Mercury methylation/demethylation and volatilization pathways in estuarine sediment slurries using species-specific enriched stable isotopes

Species-specific enriched stable isotopes have been used to study mercury transformations (methylation, demethylation and volatilization) in estuarine sediments under different environmental conditions (both biotic and abiotic and oxic and anoxic). These experiments have demonstrated the potential for the isotopically enriched species in combination with highly sensitive measurement methods (ICP MS) to facilitate the study of mercury speciation and reactivity. Sediments (sterilized and nonsterilized) were spiked with both isotopically enriched inorganic (¹⁹⁹Hg) and monomethylmercury (MM²⁰¹Hg) at environmental levels to avoid perturbing the system and incubated under both aerobic and anaerobic conditions.

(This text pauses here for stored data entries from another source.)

Lemma sort_puts_independent_first_witness :
  exists rest,
    sort_apps_by_dependencies staff_batch
    = Ok (filter independent staff_batch ++ rest).
Proof.
  apply (sort_puts_independent_first staff_batch).
  - exact staff_batch_unique.
  - apply (acyclic_by_rank
             (fun k => if String.eqb k "teams" then 1 else 0)).
    reflexivity.
  - apply no_dangling_by_check. reflexivity.
Defined.

End ResolverOrder.

(* ================================================================== *)
(** * claude_agent.py: create_apps *)
(* ================================================================== *)

Module Creation.
Import Py.
Local Open Scope string_scope.

(** ** Data *)

(** One item of a ["lookups"] array: an object in which ["key"] and
    ["value"] may each be absent. *)
Record lookup_item : Type := {
  item_key : option string;
  item_value : option string
}.

(** The value under ["lookups"]: the array of [{"key", "value"}] items of
    the plan, or the mapping from key to label that the API expects. *)
Inductive lookups_value : Type :=
| LookupsList (items : list lookup_item)
| LookupsDict (d : dict string).

(** One entry of an app definition's ["controls"], with every key that
    [create_apps] reads, each possibly absent. *)
Record control : Type := {
  fulltype : option string;
  label : option string;
  required : option bool;
  in_list : option bool;
  in_text : option bool;
  lookups : option lookups_value;
  lookup_app_ref : option string
}.
Lemma X17_compressed_block_written_and_read_witness :
  compressed_size (header DemoMore.block) = len (data DemoMore.block) ∧
  compressed_size (header DemoMore.block) ≠ 0 ∧
  ∃ written,
    build_block Demo.data_section_build DemoMore.block = Ok written ∧
    len written = _get_compressed_block_size (header DemoMore.block) ∧
    len written `mod` 32 = 0 ∧
    read_blocks [header DemoMore.block] (written ++ [Byte.xff])
      = Ok ([written], [Byte.xff]) ∧
    _get_compressed_block_subcon Demo.lzo_parse_stored Demo.data_section_parse
      (compressed_size (header DemoMore.block))
      (uncompressed_size (header DemoMore.block)) written
    = match Demo.lzo_parse_stored (uncompressed_size (header DemoMore.block))
              (data DemoMore.block) with
      | Ok decompressed => Ok (decompressed, [])
      | Raise e => Raise e
      end.
Proof.
  assert (compressed_size (header DemoMore.block) = len (data DemoMore.block))
    as H1 by reflexivity.
  assert (compressed_size (header DemoMore.block) ≠ 0) as H2 by (by vm_compute).
  split; [exact H1|]. split; [exact H2|].
  exact (X17_compressed_block_written_and_read Demo.lzo_parse_stored
           Demo.data_section_parse Demo.data_section_build DemoMore.block
           [Byte.xff] H1 H2).
Defined.


End MreaMoreFacts.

The formation of MM¹⁹⁹Hg and the degradation of MM²⁰¹Hg were measured simultaneously during time series experiments by capillary gas chromatography-inductively coupled mass spectrometry. Specific methylation and demethylation rate constants (K_m and K_d) were calculated. Results clearly showed that methylmercury levels in sediments are controlled by competing and simultaneous methylation and demethylation reactions. Operating conditions, likely to drastically modify the reactivity of the media, were of primary importance to assess the relative significance of each mechanism. In estuarine sediments, mercury methylation was enhanced under anaerobic nonsterile conditions, whereas other environmental conditions were either less favorable for monomethylmercury production or more effective for its degradation. The production of total gaseous mercury was found to be minimal, although it could be demonstrated that it was related to the fate and transformation of methylmercury.